**Input:**
□ □ □ □ □
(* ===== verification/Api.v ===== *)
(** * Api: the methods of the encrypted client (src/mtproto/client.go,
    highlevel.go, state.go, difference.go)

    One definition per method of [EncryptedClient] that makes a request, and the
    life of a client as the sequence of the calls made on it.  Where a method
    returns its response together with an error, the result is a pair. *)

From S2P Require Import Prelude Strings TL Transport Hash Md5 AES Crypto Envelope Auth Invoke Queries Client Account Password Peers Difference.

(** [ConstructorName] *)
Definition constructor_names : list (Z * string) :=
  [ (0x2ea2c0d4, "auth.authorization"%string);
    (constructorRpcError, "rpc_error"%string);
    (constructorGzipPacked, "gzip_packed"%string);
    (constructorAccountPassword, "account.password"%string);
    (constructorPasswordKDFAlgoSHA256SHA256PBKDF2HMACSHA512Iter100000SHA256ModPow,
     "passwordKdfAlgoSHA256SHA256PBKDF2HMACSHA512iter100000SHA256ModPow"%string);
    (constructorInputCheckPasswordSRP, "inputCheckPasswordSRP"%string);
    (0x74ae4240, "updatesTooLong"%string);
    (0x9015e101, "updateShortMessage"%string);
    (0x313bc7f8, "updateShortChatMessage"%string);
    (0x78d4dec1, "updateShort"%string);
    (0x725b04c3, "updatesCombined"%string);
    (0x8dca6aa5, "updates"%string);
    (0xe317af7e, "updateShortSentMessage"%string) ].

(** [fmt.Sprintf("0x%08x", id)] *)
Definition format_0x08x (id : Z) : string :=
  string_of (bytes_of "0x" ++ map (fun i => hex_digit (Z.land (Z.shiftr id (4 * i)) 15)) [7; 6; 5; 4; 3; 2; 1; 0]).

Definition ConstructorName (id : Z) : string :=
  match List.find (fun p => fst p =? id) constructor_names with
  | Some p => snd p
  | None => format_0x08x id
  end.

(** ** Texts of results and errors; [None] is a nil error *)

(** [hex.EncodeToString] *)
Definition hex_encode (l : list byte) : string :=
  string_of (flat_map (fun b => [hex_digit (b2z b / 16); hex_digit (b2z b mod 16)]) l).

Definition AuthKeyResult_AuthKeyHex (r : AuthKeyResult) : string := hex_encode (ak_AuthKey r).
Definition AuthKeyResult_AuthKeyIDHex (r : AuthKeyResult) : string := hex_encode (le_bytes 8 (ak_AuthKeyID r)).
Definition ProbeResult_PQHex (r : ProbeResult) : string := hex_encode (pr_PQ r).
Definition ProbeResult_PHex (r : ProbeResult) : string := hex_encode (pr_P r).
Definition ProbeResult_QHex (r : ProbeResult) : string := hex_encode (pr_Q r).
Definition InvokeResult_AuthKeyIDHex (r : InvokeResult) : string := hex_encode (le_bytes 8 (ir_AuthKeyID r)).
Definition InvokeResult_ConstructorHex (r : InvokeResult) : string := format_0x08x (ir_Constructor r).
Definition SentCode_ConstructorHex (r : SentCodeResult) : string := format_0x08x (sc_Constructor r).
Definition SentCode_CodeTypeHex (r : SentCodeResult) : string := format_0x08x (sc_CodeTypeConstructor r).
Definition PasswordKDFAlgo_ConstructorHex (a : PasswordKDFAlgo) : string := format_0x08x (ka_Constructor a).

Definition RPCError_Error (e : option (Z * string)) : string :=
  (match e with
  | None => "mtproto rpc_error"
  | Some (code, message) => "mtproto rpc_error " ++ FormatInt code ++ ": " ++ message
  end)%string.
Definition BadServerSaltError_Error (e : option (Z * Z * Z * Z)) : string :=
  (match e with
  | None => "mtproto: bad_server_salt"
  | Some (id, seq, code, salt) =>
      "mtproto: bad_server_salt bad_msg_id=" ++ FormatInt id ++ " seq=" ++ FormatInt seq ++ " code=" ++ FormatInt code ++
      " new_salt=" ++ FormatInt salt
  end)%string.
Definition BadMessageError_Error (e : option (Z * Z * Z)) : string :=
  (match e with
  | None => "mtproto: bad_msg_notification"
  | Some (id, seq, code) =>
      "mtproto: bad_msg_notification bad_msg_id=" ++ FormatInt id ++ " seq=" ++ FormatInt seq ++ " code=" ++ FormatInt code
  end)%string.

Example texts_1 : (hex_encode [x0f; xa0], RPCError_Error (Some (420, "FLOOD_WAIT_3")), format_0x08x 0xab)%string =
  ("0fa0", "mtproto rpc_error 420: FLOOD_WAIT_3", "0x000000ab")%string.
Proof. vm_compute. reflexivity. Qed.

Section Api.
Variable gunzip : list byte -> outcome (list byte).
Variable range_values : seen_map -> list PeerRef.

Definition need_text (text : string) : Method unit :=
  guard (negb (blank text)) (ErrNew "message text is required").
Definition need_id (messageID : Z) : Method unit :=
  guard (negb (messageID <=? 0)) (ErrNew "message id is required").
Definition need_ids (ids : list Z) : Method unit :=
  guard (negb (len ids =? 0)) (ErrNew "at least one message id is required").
□ □ □ □ □
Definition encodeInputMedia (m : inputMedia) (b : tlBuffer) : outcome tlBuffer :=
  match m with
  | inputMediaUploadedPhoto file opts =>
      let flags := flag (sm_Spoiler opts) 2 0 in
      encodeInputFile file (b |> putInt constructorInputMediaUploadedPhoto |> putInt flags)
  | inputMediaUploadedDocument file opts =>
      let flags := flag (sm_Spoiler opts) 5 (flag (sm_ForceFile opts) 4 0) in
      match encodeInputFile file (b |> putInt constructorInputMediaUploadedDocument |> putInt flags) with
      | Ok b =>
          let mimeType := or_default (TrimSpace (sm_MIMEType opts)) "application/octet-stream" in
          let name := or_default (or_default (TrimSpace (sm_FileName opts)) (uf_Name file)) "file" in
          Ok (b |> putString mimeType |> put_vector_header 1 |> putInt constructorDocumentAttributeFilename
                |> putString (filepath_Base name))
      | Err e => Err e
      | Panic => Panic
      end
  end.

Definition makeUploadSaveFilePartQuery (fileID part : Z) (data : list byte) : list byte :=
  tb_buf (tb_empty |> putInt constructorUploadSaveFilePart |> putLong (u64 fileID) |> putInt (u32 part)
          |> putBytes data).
□ □ □ □ □
**Activity:**
In the entries above, find the line holding "Ok (b |> putString" and the line holding "Definition makeUploadSaveFilePartQuery (fileID"; print both of them and every line between, exactly, and nothing else.

**Solution to the exercise:**
          Ok (b |> putString mimeType |> put_vector_header 1 |> putInt constructorDocumentAttributeFilename
                |> putString (filepath_Base name))
      | Err e => Err e
      | Panic => Panic
      end
  end.

Definition makeUploadSaveFilePartQuery (fileID part : Z) (data : list byte) : list byte :=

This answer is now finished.